* Exercise requirements *
Word for word, please restate the line containing "Definition circle_rect_collision (cx" and all the lines that follow it to the end of the data.

* Raw data *
(** * Pong (type.py): a shallow embedding of the simulation loop

    The program is a single Python file built on Pygame.  The embedding
    follows the source function by function:

    - Python [float] values (ball position, velocity, speed, angles) are
      modelled as real numbers [R]: arithmetic is exact, [math.cos],
      [math.sin] and [math.hypot] are the functions of the real line.
      Rounding error, infinities and NaN are outside the model.
    - Python [int] values are [Z].  A [pygame.Rect] stores four integers;
      assigning a float to one of its attributes keeps the integer part
      (conversion to a C [int], i.e. truncation toward zero).  [move_by]
      is written over unbounded integers; [move_by_checked] is the same
      method with the 32-bit range of the Rect's C [int]s (an assignment
      out of range raises, [rect.bottom] wraps around).  The two agree on
      every paddle inside the field and every step of at most
      [INT_MAX - HEIGHT] pixels, which covers every call the loop makes
      (steps of 7 and of at most 5 pixels).
    - The [random] module is an oracle: a stream of draws, and the game
      state records how many draws [Ball.reset] has consumed so far.
    - One iteration of the [while running] loop of [main] is the function
      [tick]; what the iteration receives from Pygame (the event queue and
      the held keys) is its [Input].  Rendering is left out. *)

From Stdlib Require Import Reals ZArith List Bool Lra Lia.
Import ListNotations.

Open Scope R_scope.

(** ** Configuration constants *)

Definition WIDTH : Z := 800.
Definition HEIGHT : Z := 500.

Definition PADDLE_W : Z := 12.
Definition PADDLE_H : Z := 100.
Definition PADDLE_OFFSET : Z := 20.
Definition PLAYER_SPEED : Z := 7.
Definition AI_MAX_SPEED : Z := 5.

Definition BALL_RADIUS : Z := 8.
Definition BALL_SPEED : Z := 5.
Definition BALL_SPEED_INC : R := 1 / 2.
Definition BALL_MAX_SPEED : Z := 14.

(** ** Numbers *)

(** Python's [int(y)] on a float, and the conversion Pygame applies when a
    float is stored in a [Rect] attribute: the fractional part is dropped. *)
Definition py_int (v : R) : Z :=
  if Rle_dec 0 v then Int_part v else (- Int_part (- v))%Z.

(** [math.hypot]. *)
Definition hypot (a b : R) : R := sqrt (a * a + b * b).

(** ** pygame.Rect *)

Record Rect := mkRect {
  rect_x : Z;
  rect_y : Z;
  rect_w : Z;
  rect_h : Z
}.

Definition rect_left (rc : Rect) : Z := rect_x rc.
Definition rect_top (rc : Rect) : Z := rect_y rc.
Definition rect_right (rc : Rect) : Z := (rect_x rc + rect_w rc)%Z.
Definition rect_bottom (rc : Rect) : Z := (rect_y rc + rect_h rc)%Z.
Definition rect_height (rc : Rect) : Z := rect_h rc.

Definition rect_set_y (rc : Rect) (v : Z) : Rect :=
  mkRect (rect_x rc) v (rect_w rc) (rect_h rc).

(** [rect.top = v] *)
Definition rect_set_top (rc : Rect) (v : Z) : Rect := rect_set_y rc v.

(** [rect.bottom = v] *)
Definition rect_set_bottom (rc : Rect) (v : Z) : Rect :=
  rect_set_y rc (v - rect_h rc)%Z.

(** [rect.centery = v]: Pygame places the top at [v - (h >> 1)]. *)
Definition rect_set_centery (rc : Rect) (v : Z) : Rect :=
  rect_set_y rc (v - Z.shiftr (rect_h rc) 1)%Z.

(** ** class Paddle *)

Record Paddle := mkPaddle {
  rect : Rect;
  speed : Z
}.

(** [Paddle.__init__(x, y)] *)
Definition Paddle_init (x y : Z) : Paddle :=
  mkPaddle (mkRect x y PADDLE_W PADDLE_H) PLAYER_SPEED.

Definition set_rect (p : Paddle) (rc : Rect) : Paddle := mkPaddle rc (speed p).

(** [Paddle.move_to(y)] *)
Definition move_to (self : Paddle) (y : R) : Paddle :=
  set_rect self
    (rect_set_centery (rect self)
       (Z.max (PADDLE_H / 2) (Z.min (HEIGHT - PADDLE_H / 2) (py_int y)))).

(** [Paddle.move_by(dy)]: [rect.y += dy] goes through a float when [dy] is
    one, and the [Rect] keeps the integer part. *)
Definition move_by (self : Paddle) (dy : R) : Paddle :=
  let r1 := rect_set_y (rect self) (py_int (IZR (rect_y (rect self)) + dy)) in
  let r2 := if (rect_top r1 <? 0)%Z then rect_set_top r1 0 else r1 in
  let r3 := if (rect_bottom r2 >? HEIGHT)%Z then rect_set_bottom r2 HEIGHT else r2 in
  set_rect self r3.

(** ** class Ball *)

Record Ball := mkBall {
  ball_x : R;
  ball_y : R;
  ball_r : R;
  ball_speed : R;
  ball_vx : R;
  ball_vy : R
}.

(** The argument [serving_to] of [Ball.reset]: ['left'], ['right'], or
    [None] (any other value takes the same branch as [None]). *)
Inductive Side := SideLeft | SideRight.

(** What one call of [Ball.reset] takes from the [random] module:
    the result of [random.uniform(-pi/6, pi/6)] and the index picked by
    [random.choice([-1, 1])] (used only when no side is given). *)
Record Draw := mkDraw {
  draw_angle : R;
  draw_second : bool
}.

(** [random.uniform(a, b)] returns a value between its bounds. *)
Definition draw_ok (d : Draw) : Prop :=
  - (PI / 6) <= draw_angle d <= PI / 6.

(** [random.choice([-1, 1])] *)
Definition choice_dir (d : Draw) : R := if draw_second d then 1 else -1.

(** [Ball.reset(serving_to)]: every attribute is assigned, so the result
    does not depend on the previous attributes of [self]. *)
Definition reset (self : Ball) (serving_to : option Side) (d : Draw) : Ball :=
  let speed := IZR BALL_SPEED in
  let angle := draw_angle d in
  let dirx :=
    match serving_to with
    | Some SideLeft => -1
    | Some SideRight => 1
    | None => choice_dir d
    end in
  mkBall (IZR WIDTH / 2) (IZR HEIGHT / 2) (IZR BALL_RADIUS) speed
         (dirx * speed * cos angle) (speed * sin angle).

(** [Ball.update()] *)
Definition update (self : Ball) : Ball :=
  mkBall (ball_x self + ball_vx self) (ball_y self + ball_vy self)
         (ball_r self) (ball_speed self) (ball_vx self) (ball_vy self).

(** ** Collision and rebound *)

(** [circle_rect_collision(cx, cy, r, rect)] *)
Definition circle_rect_collision (cx cy r : R) (rc : Rect) : bool :=
  let closest_x := Rmax (IZR (rect_left rc)) (Rmin cx (IZR (rect_right rc))) in
  let closest_y := Rmax (IZR (rect_top rc)) (Rmin cy (IZR (rect_bottom rc))) in
  let dx := cx - closest_x in
  let dy := cy - closest_y in
  if Rle_dec (dx * dx + dy * dy) (r * r) then true else false.

(** [reflect_ball_from_paddle(ball, paddle, is_left_paddle)].  The division
    by half the paddle height raises in Python when the height is zero; the
    height of every [Paddle] is [PADDLE_H], and the theorems about this
    function assume a non-zero height. *)
Definition reflect_ball_from_paddle (ball : Ball) (paddle : Paddle)
    (is_left_paddle : bool) : Ball :=
  let paddle_center :=
    IZR (rect_top (rect paddle)) + IZR (rect_height (rect paddle)) / 2 in
  let relative :=
    (ball_y ball - paddle_center) / (IZR (rect_height (rect paddle)) / 2) in
  let relative := Rmax (-1) (Rmin 1 relative) in
  let bounce_angle := relative * (PI / 4) in
  let speed :=
    Rmin (IZR BALL_MAX_SPEED)
         (hypot (ball_vx ball) (ball_vy ball) + BALL_SPEED_INC) in
  let vx :=
    if is_left_paddle then Rabs (speed * cos bounce_angle)
    else - Rabs (speed * cos bounce_angle) in
  mkBall (ball_x ball) (ball_y ball) (ball_r ball) speed
         vx (speed * sin bounce_angle).

(** ** The main loop *)

Inductive Key := K_ESCAPE | K_SPACE | K_r | K_other.

Inductive Event :=
| QUIT
| KEYDOWN (key : Key)
| MOUSEMOTION (mx my : Z)
| OtherEvent.

(** What one iteration reads from Pygame: the queued events, in order, and
    the state of the two arrow keys. *)
Record Input := mkInput {
  events : list Event;
  key_up : bool;
  key_down : bool
}.

(** The local variables of [main] that the loop reads and writes, and the
    number of draws taken from the random source so far. *)
Record Game := mkGame {
  left_paddle : Paddle;
  right_paddle : Paddle;
  ball : Ball;
  left_score : Z;
  right_score : Z;
  running : bool;
  paused : bool;
  draws_used : nat
}.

* Answer to this exercise *
Definition circle_rect_collision (cx cy r : R) (rc : Rect) : bool :=
  let closest_x := Rmax (IZR (rect_left rc)) (Rmin cx (IZR (rect_right rc))) in
  let closest_y := Rmax (IZR (rect_top rc)) (Rmin cy (IZR (rect_bottom rc))) in
  let dx := cx - closest_x in
  let dy := cy - closest_y in
  if Rle_dec (dx * dx + dy * dy) (r * r) then true else false.

(** [reflect_ball_from_paddle(ball, paddle, is_left_paddle)].  The division
    by half the paddle height raises in Python when the height is zero; the
    height of every [Paddle] is [PADDLE_H], and the theorems about this
    function assume a non-zero height. *)
Definition reflect_ball_from_paddle (ball : Ball) (paddle : Paddle)
    (is_left_paddle : bool) : Ball :=
  let paddle_center :=
    IZR (rect_top (rect paddle)) + IZR (rect_height (rect paddle)) / 2 in
  let relative :=
    (ball_y ball - paddle_center) / (IZR (rect_height (rect paddle)) / 2) in
  let relative := Rmax (-1) (Rmin 1 relative) in
  let bounce_angle := relative * (PI / 4) in
  let speed :=
    Rmin (IZR BALL_MAX_SPEED)
         (hypot (ball_vx ball) (ball_vy ball) + BALL_SPEED_INC) in
  let vx :=
    if is_left_paddle then Rabs (speed * cos bounce_angle)
    else - Rabs (speed * cos bounce_angle) in
  mkBall (ball_x ball) (ball_y ball) (ball_r ball) speed
         vx (speed * sin bounce_angle).

(** ** The main loop *)

Inductive Key := K_ESCAPE | K_SPACE | K_r | K_other.

Inductive Event :=
| QUIT
| KEYDOWN (key : Key)
| MOUSEMOTION (mx my : Z)
| OtherEvent.

(** What one iteration reads from Pygame: the queued events, in order, and
    the state of the two arrow keys. *)
Record Input := mkInput {
  events : list Event;
  key_up : bool;
  key_down : bool
}.

(** The local variables of [main] that the loop reads and writes, and the
    number of draws taken from the random source so far. *)
Record Game := mkGame {
  left_paddle : Paddle;
  right_paddle : Paddle;
  ball : Ball;
  left_score : Z;
  right_score : Z;
  running : bool;
  paused : bool;
  draws_used : nat
}.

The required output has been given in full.